INSTRUCTIONS TO FOLLOW — A complete answer includes every line below with the word "assert".
**** TASK MATERIAL
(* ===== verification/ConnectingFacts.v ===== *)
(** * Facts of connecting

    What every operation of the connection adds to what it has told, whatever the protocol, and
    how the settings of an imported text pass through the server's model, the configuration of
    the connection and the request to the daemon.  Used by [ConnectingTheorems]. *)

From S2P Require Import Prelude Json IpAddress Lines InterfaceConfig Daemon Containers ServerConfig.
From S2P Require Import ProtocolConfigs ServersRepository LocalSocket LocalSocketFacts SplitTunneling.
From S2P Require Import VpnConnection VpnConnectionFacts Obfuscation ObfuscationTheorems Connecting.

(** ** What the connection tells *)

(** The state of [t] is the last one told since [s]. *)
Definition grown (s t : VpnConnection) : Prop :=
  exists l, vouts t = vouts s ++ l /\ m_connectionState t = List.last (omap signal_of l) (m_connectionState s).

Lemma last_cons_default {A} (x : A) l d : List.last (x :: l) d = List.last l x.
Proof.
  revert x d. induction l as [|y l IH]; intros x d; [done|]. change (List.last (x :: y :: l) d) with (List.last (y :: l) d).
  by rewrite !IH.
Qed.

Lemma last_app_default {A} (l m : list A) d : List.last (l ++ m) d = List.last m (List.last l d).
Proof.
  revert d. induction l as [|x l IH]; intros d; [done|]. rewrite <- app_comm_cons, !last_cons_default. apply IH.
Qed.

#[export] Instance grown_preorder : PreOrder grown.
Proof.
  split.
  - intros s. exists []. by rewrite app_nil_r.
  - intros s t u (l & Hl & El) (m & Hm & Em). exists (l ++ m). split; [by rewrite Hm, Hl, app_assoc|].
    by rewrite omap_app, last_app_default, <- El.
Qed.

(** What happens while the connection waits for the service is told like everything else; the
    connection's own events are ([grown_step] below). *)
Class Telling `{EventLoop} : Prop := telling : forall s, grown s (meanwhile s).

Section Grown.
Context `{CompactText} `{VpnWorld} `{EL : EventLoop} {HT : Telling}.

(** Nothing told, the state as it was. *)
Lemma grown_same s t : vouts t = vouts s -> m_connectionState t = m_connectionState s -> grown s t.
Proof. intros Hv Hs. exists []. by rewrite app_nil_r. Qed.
********
**** TASK MATERIAL
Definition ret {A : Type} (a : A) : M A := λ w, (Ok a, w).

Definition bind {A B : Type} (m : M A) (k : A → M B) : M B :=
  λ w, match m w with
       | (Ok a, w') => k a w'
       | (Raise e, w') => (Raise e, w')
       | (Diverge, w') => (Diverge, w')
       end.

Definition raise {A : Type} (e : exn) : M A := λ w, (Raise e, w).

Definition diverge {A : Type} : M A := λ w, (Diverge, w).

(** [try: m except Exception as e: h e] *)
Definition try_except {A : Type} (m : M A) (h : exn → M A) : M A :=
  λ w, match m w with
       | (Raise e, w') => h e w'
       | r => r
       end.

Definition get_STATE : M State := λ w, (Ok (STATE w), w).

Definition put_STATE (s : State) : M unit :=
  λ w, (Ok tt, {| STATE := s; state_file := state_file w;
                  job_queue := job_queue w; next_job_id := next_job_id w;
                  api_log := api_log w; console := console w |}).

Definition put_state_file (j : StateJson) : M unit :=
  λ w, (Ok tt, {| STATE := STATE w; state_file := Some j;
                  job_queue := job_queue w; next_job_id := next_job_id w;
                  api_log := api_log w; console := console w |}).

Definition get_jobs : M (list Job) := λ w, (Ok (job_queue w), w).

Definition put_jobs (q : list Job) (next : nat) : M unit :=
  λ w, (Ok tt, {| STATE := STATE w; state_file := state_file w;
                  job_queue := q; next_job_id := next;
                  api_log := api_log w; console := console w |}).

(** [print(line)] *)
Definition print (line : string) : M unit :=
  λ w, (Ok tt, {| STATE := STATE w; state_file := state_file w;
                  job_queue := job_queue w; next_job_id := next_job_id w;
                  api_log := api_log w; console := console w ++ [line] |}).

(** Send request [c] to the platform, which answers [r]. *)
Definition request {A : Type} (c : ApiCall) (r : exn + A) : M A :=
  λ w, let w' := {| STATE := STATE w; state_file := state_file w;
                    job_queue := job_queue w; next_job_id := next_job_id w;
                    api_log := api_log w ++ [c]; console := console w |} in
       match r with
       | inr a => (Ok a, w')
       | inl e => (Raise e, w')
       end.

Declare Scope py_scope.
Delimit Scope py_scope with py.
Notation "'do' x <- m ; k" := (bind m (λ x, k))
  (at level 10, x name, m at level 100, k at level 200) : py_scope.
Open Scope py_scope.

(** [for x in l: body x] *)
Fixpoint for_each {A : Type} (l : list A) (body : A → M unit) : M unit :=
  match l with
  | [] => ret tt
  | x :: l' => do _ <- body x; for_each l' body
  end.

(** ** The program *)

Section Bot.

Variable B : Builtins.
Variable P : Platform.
********
**** TASK MATERIAL
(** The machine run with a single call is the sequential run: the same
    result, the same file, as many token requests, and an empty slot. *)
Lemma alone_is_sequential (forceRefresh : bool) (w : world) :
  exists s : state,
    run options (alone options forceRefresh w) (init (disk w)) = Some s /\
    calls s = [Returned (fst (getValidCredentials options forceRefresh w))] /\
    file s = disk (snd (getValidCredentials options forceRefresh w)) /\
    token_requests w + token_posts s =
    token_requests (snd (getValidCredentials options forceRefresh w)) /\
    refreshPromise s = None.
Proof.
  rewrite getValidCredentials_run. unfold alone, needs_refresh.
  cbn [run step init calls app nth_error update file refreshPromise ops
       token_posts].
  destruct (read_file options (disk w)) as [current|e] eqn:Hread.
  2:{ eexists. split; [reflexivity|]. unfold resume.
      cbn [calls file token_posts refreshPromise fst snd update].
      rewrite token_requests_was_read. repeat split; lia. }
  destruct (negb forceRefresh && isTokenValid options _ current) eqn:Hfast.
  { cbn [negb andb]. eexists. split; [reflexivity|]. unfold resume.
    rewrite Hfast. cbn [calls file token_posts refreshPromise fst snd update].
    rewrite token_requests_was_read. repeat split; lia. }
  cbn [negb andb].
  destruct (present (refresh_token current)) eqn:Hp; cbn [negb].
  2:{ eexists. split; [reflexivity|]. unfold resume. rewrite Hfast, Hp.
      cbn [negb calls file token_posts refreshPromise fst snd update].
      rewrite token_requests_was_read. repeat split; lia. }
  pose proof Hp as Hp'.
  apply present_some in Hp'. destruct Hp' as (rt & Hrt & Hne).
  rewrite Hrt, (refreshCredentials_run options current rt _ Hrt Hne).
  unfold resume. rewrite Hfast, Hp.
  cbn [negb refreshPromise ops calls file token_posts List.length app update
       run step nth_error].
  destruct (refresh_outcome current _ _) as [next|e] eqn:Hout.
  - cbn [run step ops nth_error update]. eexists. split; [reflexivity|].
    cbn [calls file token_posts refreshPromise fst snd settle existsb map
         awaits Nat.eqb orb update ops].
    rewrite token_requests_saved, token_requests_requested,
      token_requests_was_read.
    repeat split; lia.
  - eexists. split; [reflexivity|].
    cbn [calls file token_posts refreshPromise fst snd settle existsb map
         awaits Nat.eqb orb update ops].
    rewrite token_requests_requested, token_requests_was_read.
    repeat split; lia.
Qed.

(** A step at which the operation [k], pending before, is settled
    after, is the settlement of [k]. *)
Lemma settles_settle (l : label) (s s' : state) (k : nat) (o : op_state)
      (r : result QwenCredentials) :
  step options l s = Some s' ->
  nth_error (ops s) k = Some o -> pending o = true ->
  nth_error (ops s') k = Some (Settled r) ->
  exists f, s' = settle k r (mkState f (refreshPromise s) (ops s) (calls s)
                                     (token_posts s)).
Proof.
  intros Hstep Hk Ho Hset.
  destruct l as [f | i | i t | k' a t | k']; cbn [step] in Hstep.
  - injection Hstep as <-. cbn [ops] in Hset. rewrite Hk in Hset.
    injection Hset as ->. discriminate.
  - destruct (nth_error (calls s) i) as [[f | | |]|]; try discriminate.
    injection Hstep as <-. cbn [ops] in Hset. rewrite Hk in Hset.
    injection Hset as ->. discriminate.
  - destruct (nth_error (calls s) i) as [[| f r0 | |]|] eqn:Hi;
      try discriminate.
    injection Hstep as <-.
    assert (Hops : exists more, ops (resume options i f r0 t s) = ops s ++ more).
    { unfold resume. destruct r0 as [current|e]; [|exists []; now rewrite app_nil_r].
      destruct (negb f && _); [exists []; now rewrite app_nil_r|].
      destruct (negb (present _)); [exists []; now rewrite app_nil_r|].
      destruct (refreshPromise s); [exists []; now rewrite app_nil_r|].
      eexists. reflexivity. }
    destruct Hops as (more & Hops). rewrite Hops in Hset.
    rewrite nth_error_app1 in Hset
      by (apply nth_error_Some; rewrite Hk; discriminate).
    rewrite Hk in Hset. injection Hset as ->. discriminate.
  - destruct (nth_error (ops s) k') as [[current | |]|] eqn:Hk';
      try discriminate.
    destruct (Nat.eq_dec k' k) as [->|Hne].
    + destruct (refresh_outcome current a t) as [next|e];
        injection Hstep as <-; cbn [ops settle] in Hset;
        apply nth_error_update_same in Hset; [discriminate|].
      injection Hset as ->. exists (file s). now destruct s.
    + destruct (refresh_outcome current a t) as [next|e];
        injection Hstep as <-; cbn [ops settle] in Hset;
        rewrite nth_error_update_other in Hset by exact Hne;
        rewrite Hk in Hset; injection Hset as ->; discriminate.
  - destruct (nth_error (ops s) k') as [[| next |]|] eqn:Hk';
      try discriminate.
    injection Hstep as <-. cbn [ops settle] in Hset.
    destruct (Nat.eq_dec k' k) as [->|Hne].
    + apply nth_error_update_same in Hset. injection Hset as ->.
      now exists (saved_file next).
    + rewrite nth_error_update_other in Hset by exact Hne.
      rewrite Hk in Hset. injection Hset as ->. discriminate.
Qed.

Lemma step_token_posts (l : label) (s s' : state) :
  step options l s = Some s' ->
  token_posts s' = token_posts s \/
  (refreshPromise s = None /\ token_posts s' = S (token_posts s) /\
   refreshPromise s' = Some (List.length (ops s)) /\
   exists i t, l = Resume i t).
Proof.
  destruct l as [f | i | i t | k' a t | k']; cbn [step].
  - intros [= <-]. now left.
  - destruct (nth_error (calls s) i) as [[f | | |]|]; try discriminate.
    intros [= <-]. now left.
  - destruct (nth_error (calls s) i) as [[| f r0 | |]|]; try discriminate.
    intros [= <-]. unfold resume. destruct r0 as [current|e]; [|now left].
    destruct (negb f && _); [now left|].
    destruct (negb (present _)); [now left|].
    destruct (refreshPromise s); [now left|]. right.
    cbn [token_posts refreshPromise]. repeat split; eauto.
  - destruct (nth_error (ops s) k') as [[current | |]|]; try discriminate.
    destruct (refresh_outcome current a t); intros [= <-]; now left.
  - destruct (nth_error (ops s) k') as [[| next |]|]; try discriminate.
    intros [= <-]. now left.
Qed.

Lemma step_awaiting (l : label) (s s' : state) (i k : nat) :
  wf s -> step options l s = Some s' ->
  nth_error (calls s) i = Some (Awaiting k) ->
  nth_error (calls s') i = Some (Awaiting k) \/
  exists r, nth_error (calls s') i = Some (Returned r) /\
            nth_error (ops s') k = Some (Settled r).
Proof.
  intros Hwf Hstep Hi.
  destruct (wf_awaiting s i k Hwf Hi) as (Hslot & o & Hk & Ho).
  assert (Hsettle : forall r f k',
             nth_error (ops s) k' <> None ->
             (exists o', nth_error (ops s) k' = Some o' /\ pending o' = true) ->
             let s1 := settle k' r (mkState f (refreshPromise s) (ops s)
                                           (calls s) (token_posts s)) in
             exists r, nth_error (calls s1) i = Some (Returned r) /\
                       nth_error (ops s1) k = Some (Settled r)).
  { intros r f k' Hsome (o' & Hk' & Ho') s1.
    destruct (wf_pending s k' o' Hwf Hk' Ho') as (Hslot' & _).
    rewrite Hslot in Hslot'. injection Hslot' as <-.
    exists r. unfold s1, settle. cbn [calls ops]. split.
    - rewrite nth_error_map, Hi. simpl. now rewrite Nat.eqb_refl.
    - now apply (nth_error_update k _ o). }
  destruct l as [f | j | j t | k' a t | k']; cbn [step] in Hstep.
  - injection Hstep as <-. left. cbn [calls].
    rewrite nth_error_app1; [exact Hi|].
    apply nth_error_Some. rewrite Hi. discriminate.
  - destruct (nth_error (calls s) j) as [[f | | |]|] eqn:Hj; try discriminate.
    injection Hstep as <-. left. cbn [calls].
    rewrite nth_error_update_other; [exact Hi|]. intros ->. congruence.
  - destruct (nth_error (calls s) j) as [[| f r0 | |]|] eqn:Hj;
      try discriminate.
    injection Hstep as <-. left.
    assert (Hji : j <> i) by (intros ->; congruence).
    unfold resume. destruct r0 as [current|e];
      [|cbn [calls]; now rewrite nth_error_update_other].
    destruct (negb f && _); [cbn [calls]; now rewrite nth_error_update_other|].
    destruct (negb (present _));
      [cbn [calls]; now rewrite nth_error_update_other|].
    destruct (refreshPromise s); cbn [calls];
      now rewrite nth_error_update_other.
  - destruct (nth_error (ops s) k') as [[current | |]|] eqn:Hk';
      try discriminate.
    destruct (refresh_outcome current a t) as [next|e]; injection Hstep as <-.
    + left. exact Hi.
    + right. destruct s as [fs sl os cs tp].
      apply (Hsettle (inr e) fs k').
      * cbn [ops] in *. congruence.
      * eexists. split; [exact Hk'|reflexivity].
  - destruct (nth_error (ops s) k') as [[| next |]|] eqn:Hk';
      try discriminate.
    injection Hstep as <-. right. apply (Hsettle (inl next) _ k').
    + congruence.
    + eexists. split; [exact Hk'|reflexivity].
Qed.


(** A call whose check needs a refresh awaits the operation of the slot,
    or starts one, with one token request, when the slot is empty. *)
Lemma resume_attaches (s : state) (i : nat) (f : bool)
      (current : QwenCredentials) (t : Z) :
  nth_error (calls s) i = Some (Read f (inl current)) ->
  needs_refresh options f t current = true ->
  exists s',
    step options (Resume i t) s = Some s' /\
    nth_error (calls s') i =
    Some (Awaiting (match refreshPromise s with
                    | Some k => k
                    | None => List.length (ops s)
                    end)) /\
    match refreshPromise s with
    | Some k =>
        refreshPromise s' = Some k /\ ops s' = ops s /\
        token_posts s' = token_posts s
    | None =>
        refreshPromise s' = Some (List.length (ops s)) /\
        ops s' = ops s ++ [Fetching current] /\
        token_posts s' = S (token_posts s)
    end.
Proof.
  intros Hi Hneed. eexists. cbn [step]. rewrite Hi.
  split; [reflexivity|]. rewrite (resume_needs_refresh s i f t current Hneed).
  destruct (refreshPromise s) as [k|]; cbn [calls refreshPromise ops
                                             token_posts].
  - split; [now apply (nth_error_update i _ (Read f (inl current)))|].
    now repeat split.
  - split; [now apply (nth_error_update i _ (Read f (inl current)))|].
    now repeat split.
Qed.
********
TASK RESPONSE —
    assert (Hops : exists more, ops (resume options i f r0 t s) = ops s ++ more).
  assert (Hsettle : forall r f k',
    assert (Hji : j <> i) by (intros ->; congruence).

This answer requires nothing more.